A la falsedad de la nación separada, preponderante en todos los sentidos y suprema en todos los aspectos, podemos recurrir a valores más relevantes para nuestros tiempos, como la interdependencia y la cooperación. No son conceptos fáciles de enseñar ni muy apreciados en el ámbito machista del sentimentalismo patriotero, pero tienen la virtud de ser urgentes para la supervivencia armónica.
En la educación y en las escuelas, razones de ser de este espacio, ¿cómo se puede enseñar y aprender la interdependencia y la cooperación, en lugar del dominio? Parece que el enfoque tradicional para promover valores patrios, el de la enseñanza de la historia como una sucesión gloriosa de guerras y hechos de sangre, en la que pueden ser héroes simultáneos quienes hicieron todo lo posible por asesinarse mutuamente, no tiene muchas posibilidades. Una salida innovadora y creativa es partir del enfoque ecológico.
Si se promueven los aprendizajes acerca del valor intrínseco del ambiente y la naturaleza, no se puede más que apreciar el lugar en el que se vive. Y ver, como evidente, que dicho lugar incluye indisolublemente a gente y a su cultura. Del aprendizaje sobre lo inanimado (desde la física, la química y las matemáticas) a lo viviente (desde la biología) y de allí a lo cultural (desde las ciencias sociales y las humanidades). Apreciar el lugar en donde uno vive, comprenderlo bien en sus múltiples facetas, necesariamente lleva a valorar los lugares en donde viven otras personas; es imposible no darse cuenta de que la discontinuidad es un producto mental. La excepcionalidad es horizontal y no vertical. Este enfoque del currículo, con énfasis en la conexión entre todas las asignaturas, y entre la escuela y la vida, sería coherente con la interdependencia y la cooperación como valores patrios y apuntaría a más, a un cosmopolitismo pacífico.
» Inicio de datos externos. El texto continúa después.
(** * ODRMitra WhatsApp bridge: session manager, credential codec and
      debounced key store

    A shallow embedding of the Baileys service of the repository
    ([dbAuthState.js], [sessions.js] and [index.js]) together with the properties its
    design document states about it.

    - [Base64]        Node's [Buffer] base64 conversions, as far as the codec
                      uses them.
    - [Codec]         [BufferJSON], [serializeData], [deserializeData].
    - [Backend]       the credential store of the backend, which the
                      service reaches over HTTP.
    - [DBAuthState]   the closure state of [useDBAuthState]: key cache,
                      pending updates and the 500 ms flush timer.
    - [Flights]       the timer callback with its requests under way.
    - [Sessions]      the session registry and its operations.
    - [Wire]          the JSON that leaves the codec.
    - [AuthKeys]      [keys.get] and the agreement of cache and pending
                      updates.
    - [Trace]         sequences of operations on the registry and what they
                      keep.
    - [Restore]       [restoreSessions] and [getAllSessions].
    - [Relay]         the [messages.upsert] handler.
    - [Api]           the HTTP routes of [index.js].
    - [Examples]      sample inputs.

    The definitions come first, the properties after them. *)

From Stdlib Require Import ZArith NArith Lia.
From Stdlib Require Import Strings.Byte Strings.Ascii Strings.String.
From stdpp Require Import base option list strings pretty gmap fin_maps.

Local Open Scope string_scope.

(** ** Base64, as [Buffer.toString('base64')] and [Buffer.from(s, 'base64')]

    The two conversions are Node built-ins.  A byte sequence is a
    [list byte]; a string is modelled by its UTF-8 bytes. *)

Module Base64.

Local Open Scope N_scope.

Definition alphabet : string :=
  "ABCDEFGHIJKLMNOPQRSTUVWXYZabcdefghijklmnopqrstuvwxyz0123456789+/".

(** The character of a sextet. *)
Definition char_of (s : N) : ascii :=
  default "A"%char (String.get (N.to_nat s) alphabet).

(** The sextet of a character.  The decoder of Node accepts the standard
    and the URL-safe alphabet. *)
Definition index_of (c : ascii) : option N :=
  let n := N_of_ascii c in
  if (65 <=? n) && (n <=? 90) then Some (n - 65)
  else if (97 <=? n) && (n <=? 122) then Some (n - 71)
  else if (48 <=? n) && (n <=? 57) then Some (n + 4)
  else if (n =? 43) || (n =? 45) then Some 62
  else if (n =? 47) || (n =? 95) then Some 63
  else None.

Definition byte_of_N (n : N) : byte :=
  default x00 (Byte.of_N (n mod 256)).

Definition sextet0 (a : N) : N := a / 4.
Definition sextet1 (a b : N) : N := (a mod 4) * 16 + b / 16.
Definition sextet2 (b c : N) : N := (b mod 16) * 4 + c / 64.
Definition sextet3 (c : N) : N := c mod 64.

Definition octet0 (s0 s1 : N) : N := s0 * 4 + s1 / 16.
Definition octet1 (s1 s2 : N) : N := (s1 mod 16) * 16 + s2 / 4.
Definition octet2 (s2 s3 : N) : N := (s2 mod 4) * 64 + s3.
Este aprendizaje, el descubrimiento de que toda frontera es al mismo tiempo un vínculo, no es trivial. Implica una transición de la miopía nacionalista de un nosotros acotado y violento a una visión panorámica de un nosotros solidario, ampliado, diverso. El orgullo de ser mexicana no puede, no debe, estar peleado con el orgullo de ser de cualquier otra nacionalidad. El aprendizaje de la interrelación genera balance y armonía.
Esta transformación —del patrioterismo que ensalza su propio ombligo al patriotismo incluyente y solidario, que no es más que el otro lado de un cosmopolitismo ecológico, de una ciudadanía mundial— solo se puede lograr mediante el cultivo del pensamiento crítico. Solo así es posible reemplazar el sentimiento intelectualmente ciego y arrobador por la nación con el amor profundo y reflexivo por el planeta y la humanidad, en todas sus manifestaciones locales, variadas, únicas e irrepetibles.
Quizá llegó el momento de entonar, a coro internacional y armónico, un canto de paz y no un grito de guerra.